Apr 24, 2025 - 11:19
 0
Bot farms invade social media to hijack popular sentiment

Welcome to the world of social media mind control. By amplifying free speech with fake speech, you can numb the brain into believing just about anything. Surrender your blissful ignorance and swallow the red pill. You’re about to discover how your thinking is being engineered by modern masters of deception.

The means by which information gets drilled into our psyches has become automated. Lies are yesterday’s problem. Today’s problem is the use of bot farms to trick social media algorithms into making people believe those lies are true. A lie repeated often enough becomes truth.

“We know that China, Iran, Russia, Turkey, and North Korea are using bot networks to amplify narratives all over the world,” says Ran Farhi, CEO of Xpoz, a threat detection platform that uncovers coordinated attempts to spread lies and manipulate public opinion in politics and beyond.

Bot farm amplification is being used to make ideas on social media seem more popular than they really are. A bot farm consists of hundreds and thousands of smartphones controlled by one computer. In data-center-like facilities, racks of phones use fake social media accounts and mobile apps to share and engage. The bot farm broadcasts coordinated likes, comments, and shares to make it seem as if a lot of people are excited or upset about something like a volatile stock, a global travesty, or celebrity gossip—even though they’re not.

Meta calls it “coordinated inauthentic behavior.” It fools the social network’s algorithm into showing the post to more people because the system thinks it’s trending. Since the fake accounts pass the Turing test, they escape detection.

Unlike conventional bots that rely on software and API access, bot farm amplification uses real mobile phones. Racks and racks of smartphones connected to USB hubs are set up with SIM cards, mobile proxies, IP geolocation spoofing, and device fingerprinting. That makes them far more difficult to detect than the bots of yore.

“It’s very difficult to distinguish between authentic activity and inauthentic activity,” says Adam Sohn, CEO of Narravance, a social media threat intelligence firm with major social networks as clients. “It’s hard for us, and we’re one of the best at it in the world.”
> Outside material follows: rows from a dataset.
(* ===== verification/ConvRepo.v ===== *)
(** * ConvRepo: conversations, messages and artifacts in the database

    [SqliteConversationRepository] ([chisl-db/src/repository/sqlite_conversation.rs], the
    implementation of [repository/conversation.rs]) on the three tables of migration 001
    with their keys and checks.  A method is one operation: those that run two statements
    read first.  [serde_json] and the JSON functions of SQLite read a text through
    [JsonCodec].  The theorem about the cursor pagination: walking the pages lists every
    conversation once, in order. *)

From S2P Require Import Prelude.
From S2P Require Import Text.
From S2P Require Import JsonValue.
From S2P Require Import TeamTypes.
From S2P Require Import Sql.
From Stdlib Require Import Ascii.

Module ConversationRow.
(* chisl-db/src/models/conversation.rs:13-34 ConversationRow *)
Record t := mk {
  id : string; user_id : string; name : string; type : string; extra : string; model : option string;
  status : option string; source : option string; channel_chat_id : option string; pinned : bool;
  pinned_at : option TimestampMs; created_at : TimestampMs; updated_at : TimestampMs }.
End ConversationRow.

Module MessageRow.
(* chisl-db/src/models/message.rs:12-29 MessageRow *)
Record t := mk {
  id : string; conversation_id : string; msg_id : option string; type : string; content : string;
  position : option string; status : option string; hidden : bool; created_at : TimestampMs }.
End MessageRow.
(* chisl-conversation/src/stream_relay.rs:118-141 consume (Thinking) *)
Definition on_thinking (now : Z) (content : string) (subject : option string) (duration : option Z) (status : option string)
    (l : loop) (e : env) : loop * env :=
  if bool_decide (status = Some "done") then complete_active_thinking now l e else
  let '(l, e) := close_active_text_segment "finish" l e in
  let '(l, e, seg) := match active_thinking l with
    | Some seg => (l, e, seg)
    | None => let '(l, e, i) := mint_segment_msg_id l e in (l, e, ThinkingSegment.mk i EmptyString now)
    end in
  let seg := ThinkingSegment.mk (ThinkingSegment.id seg) (ThinkingSegment.buffer seg +:+ content) (ThinkingSegment.started_at seg) in
  (set_active_thinking (Some seg) l, forward_to_websocket_with_msg_id (ThinkingSegment.id seg) (Thinking content subject duration status) e).
(* ------------------------------------------------------------------ *)
(** ** Tools *)

Lemma quiet_tool_insert i ty c st now e : ty ≠ "text" → quiet (eq i) e (ConvRelay.insert (row i ty c st now) e).
Proof. intros Hty. apply (quiet_insert (row i ty c st now)). by apply String.eqb_neq. Qed.
Lemma persist_tool_call_quiet now d e : ToolCallEventData.call_id d ∉ map MessageRow.id (text_rows (db e)) →
  quiet (eq (ToolCallEventData.call_id d)) e (persist_tool_call conversation_id now d e).
Proof.
  intros Hi. unfold persist_tool_call. destruct (String.eqb _ _); [apply quiet_refl|].
  destruct (query _ e) as [[x|]|]; [|by apply quiet_tool_insert..]. apply quiet_update; [|done]. by destruct (ToolCallEventData.status d).
Qed.
Lemma persist_acp_tool_call_quiet now d e : AcpToolCallEventData.tool_call_id d ∉ map MessageRow.id (text_rows (db e)) →
  quiet (eq (AcpToolCallEventData.tool_call_id d)) e (persist_acp_tool_call conversation_id now d e).
Proof.
  intros Hi. unfold persist_acp_tool_call. destruct (AcpToolCallEventData.session_update d).
  - by apply quiet_tool_insert.
  - apply quiet_update; [|done]. by destruct (AcpToolCallEventData.status d) as [[]|].
Qed.
Abbreviation group_id := (λ (entries : list ToolGroupEntry.t) (e : env),
  match entries with x :: _ => ToolGroupEntry.call_id x | [] => short_id (minted e) end).
Lemma persist_tool_group_quiet now entries e : group_id entries e ∉ map MessageRow.id (text_rows (db e)) →
  quiet (eq (group_id entries e)) e (persist_tool_group conversation_id short_id now entries e) ∧
  (entries = [] → minted (persist_tool_group conversation_id short_id now entries e) = Datatypes.S (minted e)).
Proof.
  intros Hi. unfold persist_tool_group.
  set (st := if forallb _ entries then "finish" else "work"). assert (status_ok st) as Hst by (unfold st; by destruct (forallb _ entries)).
  clearbody st. destruct entries as [|x entries]; cbn [mint].
  - set (e1 := mk_env _ _ _ _).
    assert (quiet (eq (short_id (minted e))) e e1) as Hq by (split_and!; try done; [simpl; lia|by left]).
    destruct (query _ e1) as [[y|]|]; (split; [apply (quiet_trans _ _ e1); [done|]|intros _]).
    + by apply quiet_update.
    + by rewrite (proj1 (proj2 (proj2 (proj2 (update_text_rows _ _ st None e1 Hst))))).
    + by apply quiet_tool_insert.
    + by rewrite (proj1 (proj2 (proj2 (proj2 (insert_frame _ e1))))).
    + by apply quiet_tool_insert.
    + by rewrite (proj1 (proj2 (proj2 (proj2 (insert_frame _ e1))))).
  - split; [|done]. destruct (query _ e) as [[y|]|]; [|by apply quiet_tool_insert..]. by apply quiet_update.
Qed.

Abbreviation step := (consume_step conversation_id msg_id user_id cron_service complete_turn short_id).
(** Before a tool is written both segments are closed; its row is then no text row. *)
Lemma tool_inv (persist : env → env) i now ev a l e rows : inv a l e rows → (∀ t, ev ≠ Text t) →
  (∀ e1, i e1 ∉ map MessageRow.id (text_rows (db e1)) → quiet (eq (i e1)) e1 (persist e1)) →
  (∀ l1 e1 rows1, inv (close a) l1 e1 rows1 →
    i e1 ∉ map MessageRow.id (text_rows (db e1)) ∧ (mine (i e1) → taken l1 (persist e1) (i e1))) →
  let '(l1, e1) := close_segments conversation_id now "finish" l e in
  ∃ rows', inv (close a) l1 (persist (forward_to_websocket msg_id ev e1)) rows'.
Proof.
  intros I Hev Hp Hi. destruct (close_segments_inv now "finish" a l e rows eq_refl I) as (rows1&I1&Hno&_).
  destruct (close_segments conversation_id now "finish" l e) as [l1 e1]. cbn [fst snd] in *.
  set (e2 := forward_to_websocket msg_id ev e1).
  assert (inv (close a) l1 e2 rows1) as I2 by (eapply (inv_quiet nothing); [by apply quiet_forward|done|by intros [? []]|done]).
  destruct (Hi l1 e2 rows1 I2) as [Hnew Htk]. exists rows1. eapply inv_quiet; [by apply Hp| |done|done]. by intros j <-.
Qed.
(* ===== verification/ConvServiceRows.v ===== *)
(** * ConvServiceRows: stored conversations stay readable

    A row is well typed when its type, status, extra and model parse; every request and
    every turn in the background keeps all rows well typed, and a well-typed row of a user
    is what [get] answers.  Then: an update merges, and a turn comes to its end. *)

From S2P Require Import Prelude.
From S2P Require Import Text.
From S2P Require Import TeamTypes.
From S2P Require Import Sql.
From S2P Require Import ConvRepo.
From S2P Require Import ConvMiddleware.
From S2P Require Import ConvCron.
From S2P Require Import ConvRelay.
From S2P Require Import AcpSync.
From S2P Require Import JsonValue.
From S2P Require Import Common.
From S2P Require Import ConvConvert.
From S2P Require Import ConvService.
From S2P Require Import ConvServiceFacts.
Import ConversationService.

(* ------------------------------------------------------------------ *)
(** ** The relay leaves the conversations alone, but for the job service *)

Section relay.
Context `{JsonCodec} `{ResponseRegex} `{Unicode} {S : Type}.
Context (conversation_id msg_id user_id : string) (cron_service : option (CronCommands S)) (short_id : nat → string).
Abbreviation env := (ConvRelay.env (S:=S)).
Definition conversations (e : env) := tbl_conversations (ConvRelay.db e).
Lemma insert_conversations r (e : env) : conversations (ConvRelay.insert r e) = conversations e.
Proof. unfold ConvRelay.insert, run_sql, ConversationRepo.insert_message, conversations. simpl. destruct (existsb _ _); [done|]. destruct (negb _); [done|]. by destruct (negb _). Qed.
Lemma update_conversations i c st h (e : env) : conversations (ConvRelay.update i c st h e) = conversations e.
Proof. unfold ConvRelay.update, run_sql, ConversationRepo.update_message, conversations. simpl. destruct c, h; simpl; by destruct (_ && _). Qed.
Lemma close_conversations st l (e : env) : conversations (snd (close_active_text_segment conversation_id st l e)) = conversations e.
Proof.
  unfold close_active_text_segment, finalize_text_segment. destruct (active_text l) as [seg|]; [|done]. destruct (String.eqb _ _); [done|].
  destruct (TextSegment.record_created seg); simpl; [apply update_conversations|apply insert_conversations].
Qed.
Lemma thinking_conversations now l (e : env) : conversations (snd (complete_active_thinking conversation_id now l e)) = conversations e.
Proof.
  unfold complete_active_thinking. destruct (active_thinking l) as [seg|]; [|done]. destruct (String.eqb _ _); [done|]. simpl. by rewrite insert_conversations.
Qed.
Lemma segments_conversations now st l (e : env) : conversations (snd (close_segments conversation_id now st l e)) = conversations e.
Proof.
  unfold close_segments. pose proof (thinking_conversations now l e) as Ht. destruct (complete_active_thinking _ _ _ _) as [l1 e1]. rewrite <- Ht.
  apply close_conversations.
Qed.
Lemma flush_conversations seg m (e : env) : conversations (snd (flush_text_segment conversation_id seg m e)) = conversations e.
Proof.
  unfold flush_text_segment. destruct (String.eqb _ _); [done|]. destruct (TextSegment.record_created seg); simpl; [apply update_conversations|apply insert_conversations].
Qed.
Lemma mint_segment_conversations l (e : env) :
  let '(_, e', _) := mint_segment_msg_id msg_id short_id l e in conversations e' = conversations e.
Proof. unfold mint_segment_msg_id. by destruct (used_primary_msg_id l). Qed.
Lemma on_thinking_conversations now c j d st l (e : env) :
  conversations (snd (on_thinking conversation_id msg_id short_id now c j d st l e)) = conversations e.
Proof.
  unfold on_thinking. destruct (bool_decide _); [apply thinking_conversations|].
  pose proof (close_conversations "finish" l e) as Hc. destruct (close_active_text_segment _ _ _ _) as [l1 e1]. rewrite <- Hc. simpl.
  destruct (active_thinking l1); [done|]. pose proof (mint_segment_conversations l1 e1) as Hm. by destruct (mint_segment_msg_id _ _ _ _) as [[l2 e2] i].
Qed.
Lemma on_text_conversations now c l (e : env) :
  conversations (snd (on_text conversation_id msg_id short_id now c l e)) = conversations e.
Proof.
  unfold on_text. pose proof (thinking_conversations now l e) as Ht. destruct (complete_active_thinking _ _ _ _) as [l1 e1]. rewrite <- Ht. simpl.
  assert (∀ l2 (e2 : env) seg new m, conversations (snd (let e := match new, current_model l2 with
      | true, Some model => forward_to_websocket_with_msg_id m (AssistantModelInfo model) e2 | _, _ => e2 end in
    let e := forward_to_websocket_with_msg_id m (Text c) e in
    let l := set_full (full_text_buffer l2 +:+ c) l2 in
    let n := TextSegment.flush_counter seg + 1 in
    let seg := TextSegment.mk m (TextSegment.buffer seg +:+ c) (TextSegment.created_at seg) (TextSegment.record_created seg) n in
    if FLUSH_INTERVAL <=? n then
      let '(seg, e) := flush_text_segment conversation_id seg (current_model l) e in
      (set_active_text (Some (TextSegment.mk m (TextSegment.buffer seg) (TextSegment.created_at seg) (TextSegment.record_created seg) 0)) l, e)
    else (set_active_text (Some seg) l, e))) = conversations e2) as Hrest.
  { intros l2 e2 seg new m. cbv zeta. destruct (FLUSH_INTERVAL <=? _).
    - match goal with |- context [flush_text_segment conversation_id ?sg ?md ?ee] => pose proof (flush_conversations sg md ee) as Hf; destruct (flush_text_segment conversation_id sg md ee) as [sg' e'] end.
      simpl in *. rewrite Hf. by destruct new, (current_model l2).
    - simpl. by destruct new, (current_model l2). }
  destruct (active_text l1) as [seg|]; [apply (Hrest l1 e1 seg false)|].
  pose proof (mint_segment_conversations l1 e1) as Hm. destruct (mint_segment_msg_id _ _ _ _) as [[l2 e2] i]. rewrite <- Hm.
  apply (Hrest l2 e2 (TextSegment.mk i EmptyString now false 0) true).
Qed.
Lemma tool_conversations now d (e : env) : conversations (persist_tool_call conversation_id now d e) = conversations e.
Proof.
  unfold persist_tool_call. destruct (String.eqb _ _); [done|]. destruct (query _ _) as [[x|]|]; [apply update_conversations|apply insert_conversations..].
Qed.
Lemma acp_tool_conversations now d (e : env) : conversations (persist_acp_tool_call conversation_id now d e) = conversations e.
Proof. unfold persist_acp_tool_call. destruct (AcpToolCallEventData.session_update d); [apply insert_conversations|apply update_conversations]. Qed.
Lemma tool_group_conversations now l (e : env) : conversations (persist_tool_group conversation_id short_id now l e) = conversations e.
Proof.
  unfold persist_tool_group. destruct l as [|x l]; cbn [mint]; destruct (query _ _) as [[y|]|]; by rewrite ?update_conversations, ?insert_conversations.
Qed.
Lemma responses_conversations rs : ∀ e : env, conversations (send_system_responses short_id rs e) = conversations e.
Proof. induction rs as [|r rs IH]; intros e; [done|]. simpl. by rewrite IH. Qed.
Lemma fold_conversations {A} (f : env → A → env) l : (∀ e x, conversations (f e x) = conversations e) → ∀ e, conversations (foldl f e l) = conversations e.
Proof. intros Hf. induction l as [|x l IH]; intros e; [done|]. simpl. by rewrite IH. Qed.
(** Where the text goes to the middleware, its commands may bind jobs to conversations. *)
Abbreviation rebound e e' := (served cron_service (conversations e) (conversations e')).
Lemma rebound_same e e' : conversations e' = conversations e → rebound e e'.
Proof. intros ->. apply served_refl. Qed.
Lemma finalize_conversations now text segs ev m (e : env) :
  rebound e (fst (finalize conversation_id msg_id user_id cron_service short_id now text segs ev m e)).
Proof.
  unfold finalize. destruct (negb _).
  - unfold process_final_text. pose proof (process_served cron_service text user_id conversation_id (ConvRelay.cron e) (conversations e)) as Hp.
    unfold conversations in Hp at 2. destruct (process _ _ _ _ _) as [[c rows] p]. cbn [fst snd] in *.
    set (e1 := mk_env _ _ c _). change (rebound e e1) in Hp.
    match goal with |- rebound _ ?e2 => assert (conversations e2 = conversations e1) as Hsame; [|unfold conversations in *; rewrite Hsame; exact Hp] end.
    rewrite responses_conversations. destruct segs as [|x rest].
    + destruct (String.eqb _ _); [done|]. by rewrite insert_conversations.
    + destruct (_ || _).
      * rewrite fold_conversations; [etrans; [apply (update_conversations x)|done]|]. intros e' i. unfold hide_segment. apply (update_conversations i).
      * rewrite fold_conversations; [done|]. intros e' i. apply update_conversations.
  - apply rebound_same. destruct ev; try done. simpl. by rewrite insert_conversations.
Qed.
Lemma finish_conversations now ev l (e : env) :
  rebound e (fst (finish_turn conversation_id msg_id user_id cron_service false short_id now ev l e)).
Proof.
  unfold finish_turn. pose proof (finalize_conversations now (full_text_buffer l) (text_segments l) ev (current_model l) e) as Hf.
  by destruct (finalize _ _ _ _ _ _ _ _ _ _ _) as [e' o].
Qed.
Lemma step_conversations now rc l (e : env) :
  rebound e (fst (consume_step conversation_id msg_id user_id cron_service false short_id now rc l e)).
Proof.
  assert (∀ st l (e : env), conversations (snd (close_segments conversation_id now st l e)) = conversations e) as Hs by (intros; apply segments_conversations).
  assert (∀ ev st (f : env → env), (∀ e : env, conversations (f e) = conversations e) →
    rebound e (fst (let '(l, e) := close_segments conversation_id now st l e in let e := f e in
       let '(e, o) := finish_turn conversation_id msg_id user_id cron_service false short_id now ev l e in (e, @inr loop _ o)))) as Hend.
  { intros ev st f Hf. specialize (Hs st l e). destruct (close_segments _ _ _ _ _) as [l1 e1]. rewrite <- Hs. cbn [snd]. rewrite <- (Hf e1). cbv zeta.
    pose proof (finish_conversations now ev l1 (f e1)) as Hfin. by destruct (finish_turn _ _ _ _ _ _ _ _ _ _) as [e2 o]. }
  assert (∀ st (f : env → env), (∀ e : env, conversations (f e) = conversations e) →
    rebound e (fst (let '(l, e) := close_segments conversation_id now st l e in (f e, @inl _ (Datatypes.list string) l)))) as Htool.
  { intros st f Hf. apply rebound_same. specialize (Hs st l e). destruct (close_segments _ _ _ _ _) as [l1 e1]. rewrite <- Hs. apply Hf. }
  destruct rc as [ev| |]; [|by apply rebound_same|by apply (Hend Finish "finish" (λ e, e))].
  destruct ev; cbn [consume_step].
  all: try (by apply rebound_same).
  all: try (by apply (Hend _ _ (λ e, forward_to_websocket msg_id _ e))).
  all: try (by apply Htool; intros e'; rewrite ?tool_conversations, ?acp_tool_conversations, ?tool_group_conversations).
  all: apply rebound_same; match goal with
    | |- context [on_text ?a ?b ?c ?d ?x ?y ?z] => pose proof (on_text_conversations d x y z) as Ht; by destruct (on_text a b c d x y z)
    | |- context [on_thinking ?a ?b ?c ?d ?x ?y ?j ?w ?u ?v] => pose proof (on_thinking_conversations d x y j w u v) as Ht; by destruct (on_thinking a b c d x y j w u v)
    end.
Qed.
Lemma consume_conversations rs : ∀ l (e : env),
  rebound e (fst (consume_from conversation_id msg_id user_id cron_service false short_id rs l e)).
Proof.
  induction rs as [|[now rc] rs IH]; intros l e; [by apply rebound_same|]. simpl. pose proof (step_conversations now rc l e) as Hs.
  destruct (consume_step _ _ _ _ _ _ _ _ _ _) as [e1 [l1|o]]; simpl in *; [|done]. by eapply served_trans.
Qed.
End relay.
Disinformation, Depression-era-style

Distorting public perception is hardly a new phenomenon. But in the old days, it was a highly manual process. Just months before the 1929 stock market crash, Joseph P. Kennedy, JFK’s father, got richer by manipulating the capital markets. He was part of a secret trading pool of wealthy investors who used coordinated buying and media hype to artificially pump the price of Radio Corp. of America shares to astronomical levels.

After that, Kennedy and his rich friends dumped their RCA shares at a huge profit, the stock collapsed, and everyone else lost their asses. After the market crashed, President Franklin D. Roosevelt made Kennedy the first chairman of the Securities and Exchange Commission, putting the fox in charge of the henhouse.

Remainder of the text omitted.